(Dataset entries)
_ _ _ _ _

Lemma get_number_type ty tree path d : in_type ty d -> in_type ty (get_number ty tree path d).
Proof.
  intros Hd. unfold get_number. destruct (pt_number ty tree path) eqn:E; [|done]. by eapply pt_number_type.
Qed.
Lemma fill_nonempty l d : d <> [] -> fill l d <> [].
Proof. by destruct l. Qed.
Lemma load_dns_ok tree d :
  dns_enabled (load_dns file_text tree d) = true ->
  let d' := load_dns file_text tree d in gfwlist d' <> [] /\ up_dns_server d' <> [] /\ up_gfw_dns_server d' <> [].
Proof.
  unfold load_dns. destruct (negb (dns_enabled d)) eqn:En; [intros H; by rewrite H in En|].
  destruct (empty (gfwlist d)) eqn:Eg; cbn [negb]; [done|].
  assert (Hg : gfwlist d <> []) by (intros E; unfold empty in Eg; by rewrite E in Eg).
  destruct (file_text (gfwlist d)) as [text|]; [|done].
  destruct (DomainMatcher.load_from_stream text (gfwlist_matcher d)) as [count domains].
  destruct (count =? 0); [done|]. cbn. apply negb_false_iff in En. rewrite En. cbn. intros _.
  split_and!; [done|by apply fill_nonempty|by apply fill_nonempty].
Qed.
Lemma load_dns_numbers tree d :
  let d' := load_dns file_text tree d in
  port d' = port d /\ dns_udp_timeout d' = dns_udp_timeout d /\ dns_udp_recv_buf d' = dns_udp_recv_buf d /\
  dns_udp_socket_buf d' = dns_udp_socket_buf d.
Proof.
  unfold load_dns. destruct (negb (dns_enabled d)); [done|]. destruct (negb (empty (gfwlist d))); [|done].
  destruct (file_text (gfwlist d)) as [text|]; [|done].
  destruct (DomainMatcher.load_from_stream text (gfwlist_matcher d)) as [count domains].
  destruct (count =? 0); [done|]. cbn. by destruct (dns_enabled d).
Qed.

(** [r] returns what satisfies [Q], throws one of the exceptions, or is one of the
    two ways a load has no result. *)
Definition loads {A} (r : outcome A) (Q : A -> Prop) : Prop :=
  match r with
  | Ret a => Q a
  | Throw e => load_error e
  | Undef u => u = SignedOverflow \/ u = NoEnd
  end.
Lemma loads_bind {A B} (m : outcome A) (k : A -> outcome B) Q :
  loads m (fun a => loads (k a) Q) -> loads (obind m k) Q.
Proof. by destruct m. Qed.
Lemma loads_mono {A} (m : outcome A) (P Q : A -> Prop) : loads m P -> (forall a, P a -> Q a) -> loads m Q.
Proof. destruct m; cbn; auto. Qed.

Definition level_after (level : Z) (c : Config) (level' : Z) : Prop :=
  (level <> INVALID -> level' = level) /\ (level = INVALID -> log_level c <> INVALID -> level' = log_level c).
Definition loaded (level : Z) (r : Config * Z) : Prop := wf (fst r) /\ level_after level (fst r) (snd r).

Lemma with_sni_wf c : wf c -> wf (with_sni c).
Proof. intros [? [] Hh Ho]. constructor; [by constructor|exact Hh|exact Ho]. Qed.

Lemma load_others_outcome (ld : bytes -> Z -> outcome (Config * Z)) names : forall level,
  (forall name level, loads (ld name level) (loaded level)) ->
  loads (load_others ld names level) (fun r =>
    Forall wf (map fst (fst r)) /\ length (fst r) = length names /\ (level <> INVALID -> snd r = level)).
Proof.
  induction names as [|name names IH]; intros level Hld; cbn [Conf.load_others]; [done|].
  apply loads_bind. eapply loads_mono; [apply Hld|]. intros [other level1] [Hwf [Hl _]]. cbn [fst snd] in *.
  apply loads_bind. pose proof (prepare_config file_text tls_fails tls13 keylog other) as Hp.
  destruct (prepare_ssl_context _ _ _ _ _) as [[[] t]| |]; [|exact Hp|done]. cbn [loads].
  apply loads_bind. eapply loads_mono; [by apply IH|]. intros [others level2] (H1 & H2 & H3). cbn [loads fst snd map length] in *.
  split_and!; [|lia|].
  - constructor; [|done]. destruct Hp as [-> | ->]; [done|by apply with_sni_wf].
  - intros Hn. rewrite H3 by (by rewrite Hl). by apply Hl.
Qed.

Ltac numbers_typed := repeat (constructor; [apply get_number_type; by vm_compute|]); constructor.
Lemma populate_fields_outcome ld tree c level :
  (forall name level, loads (ld name level) (loaded level)) ->
  loads (populate_fields ld tree c level) (fun r =>
    fields_ok (fst r) /\ Forall wf (loaded_configs (fst r)) /\ level_after level (fst r) (snd r)).
Proof.
  intros Hld. unfold Conf.populate_fields. cbv zeta. apply loads_bind.
  assert (Hr : loads (run_type_of (get_string tree "run_type" (str "client"))) (fun _ => True)).
  { unfold run_type_of. repeat case_bool_decide; try done. right. by eexists. }
  eapply loads_mono; [exact Hr|]. intros rt _. apply loads_bind.
  pose proof (read_passwords_outcome (get_strings tree "password") [] ltac:(constructor) ltac:(constructor)) as Hp.
  destruct (read_passwords _ _ _) as [passwords| |]; [|exact Hp|done]. cbn [loads]. apply loads_bind.
  pose proof (read_ports_outcome (default [] (pt_children tree "ssl.alpn_port_override")) [] ltac:(constructor)
    ltac:(constructor)) as Ho.
  destruct (read_ports _ _) as [ports| |]; [|exact Ho|done]. cbn [loads]. apply loads_bind.
  set (names := if bool_decide (rt = SERVER) then [] else _). set (lv := if level =? INVALID then _ else level).
  eapply loads_mono; [by apply load_others_outcome|]. intros [others level'] (H1 & H2 & H3). cbn [loads fst snd] in *.
  destruct (load_dns_numbers tree (read_dns tree (dns c))) as (D1 & D2 & D3 & D4).
  split_and!; [|exact H1|].
  - split; cbn [local_port remote_port target_port mysql tun dns udp_timeout udp_socket_buf udp_forward_socket_buf
      udp_recv_buf log_level ssl tcp route password pipeline_num pipeline_ack_window loaded_configs loaded_contexts
      pipeline_loadbalance_configs run_type server_port mtu read_mysql read_tun read_ssl read_tcp read_route
      ssl_shutdown_wait_time fast_open_qlen connect_time_out tun_fd proxy_type session_timeout alpn_port_override].
    + rewrite D1. cbn [port read_dns]. numbers_typed.
    + rewrite D2, D3, D4. cbn [dns_udp_timeout dns_udp_recv_buf dns_udp_socket_buf read_dns].
      numbers_typed.
    + split_and!; (apply get_number_type; by vm_compute).
    + exact Hp.
    + exact Ho.
    + rewrite !length_map, H2. split_and!; [done|done|]. intros ->. done.
    + apply load_dns_ok.
  - subst lv. split; cbn [log_level].
    + intros Hn. destruct (Z.eqb_spec level INVALID); [done|]. by apply H3.
    + intros -> Hn. rewrite Z.eqb_refl in H3. by apply H3.
Qed.

Lemma populate_outcome ld tree c level :
  (forall name level, loads (ld name level) (loaded level)) -> loads (populate_ ld tree c level) (loaded level).
Proof.
  intros Hld. apply loads_bind. eapply loads_mono; [by apply populate_fields_outcome|].
  intros [c1 level1] (H1 & H2 & H3). cbn [fst snd] in *. apply loads_bind.
  destruct (Checksum.get_hashCode (hash_str c1)) as [hash| |u] eqn:Eh; cbn [loads].
  - split; [|exact H3]. cbn [fst]. constructor; [by destruct H1|exact Eh|exact H2].
  - exfalso. revert Eh. unfold Checksum.get_hashCode. generalize 0. generalize (hash_str c1).
    intros l. induction l as [|b l IH]; intros z; cbn [Checksum.hash_loop]; [done|]. destruct (_ && _); [apply IH|done].
  - left. revert Eh. unfold Checksum.get_hashCode. generalize 0. generalize (hash_str c1).
    intros l. induction l as [|b l IH]; intros z; cbn [Checksum.hash_loop]; [done|]. destruct (_ && _); [apply IH|by intros [= <-]].
Qed.

Lemma load_outcome fuel file c level : loads (load fuel file c level) (loaded level).
Proof.
  revert file c level. induction fuel as [|fuel IH]; intros file c level; cbn [Conf.load]; [by right|].
  destruct (read_json file) as [tree|]; [|right; by eexists]. apply populate_outcome. intros name lv. apply IH.
Qed.

(** C10: a configuration that was loaded is well-formed, whatever its file and the
    files it names hold: every number has the type of its member; the passwords are
    in the order of their keys, which are 56 lower-case hexadecimal digits, the
    digest of the password; every load-balance configuration is loaded and
    well-formed with a context of its own, and a server has none; a DNS server that
    is enabled has a list and servers to ask.  The log level is the one of the first
    configuration.  Loading that does not return throws [runtime_error] or
    [system_error], or computes the hash with a signed overflow, or does not end. *)
Theorem config_well_formed fuel file c level :
  match load fuel file c level with
  | Ret (c', level') => wf c' /\ level_after level c' level'
  | Throw e => load_error e
  | Undef u => u = SignedOverflow \/ u = NoEnd
  end.
Proof.
  pose proof (load_outcome fuel file c level) as H. by destruct (load fuel file c level) as [[c' level']| |].
Qed.

(** *** When loading ends *)

Definition names_of (tree : T) : list bytes := get_strings tree "experimental.pipeline_loadbalance_configs".
Definition halts {A} (r : outcome A) : Prop := r <> Undef NoEnd.
Lemma halts_bind {A B} (m : outcome A) (k : A -> outcome B) :
  halts m -> (forall a, m = Ret a -> halts (k a)) -> halts (obind m k).
Proof. unfold halts. destruct m; cbn; auto. congruence. Qed.
Lemma halts_hash l z : halts (Checksum.hash_loop z l).
Proof. revert z. induction l as [|b l IH]; intros z; cbn [Checksum.hash_loop]; [done|]. by destruct (_ && _). Qed.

_ _ _ _ _

WORK ORDER — Your answer must be the line that contains "<> Undef NoEnd." and every line after it to the end of the records, reproduced exactly.

RESPONSE TO THIS EXERCISE —
Definition halts {A} (r : outcome A) : Prop := r <> Undef NoEnd.
Lemma halts_bind {A B} (m : outcome A) (k : A -> outcome B) :
  halts m -> (forall a, m = Ret a -> halts (k a)) -> halts (obind m k).
Proof. unfold halts. destruct m; cbn; auto. congruence. Qed.
Lemma halts_hash l z : halts (Checksum.hash_loop z l).
Proof. revert z. induction l as [|b l IH]; intros z; cbn [Checksum.hash_loop]; [done|]. by destruct (_ && _). Qed.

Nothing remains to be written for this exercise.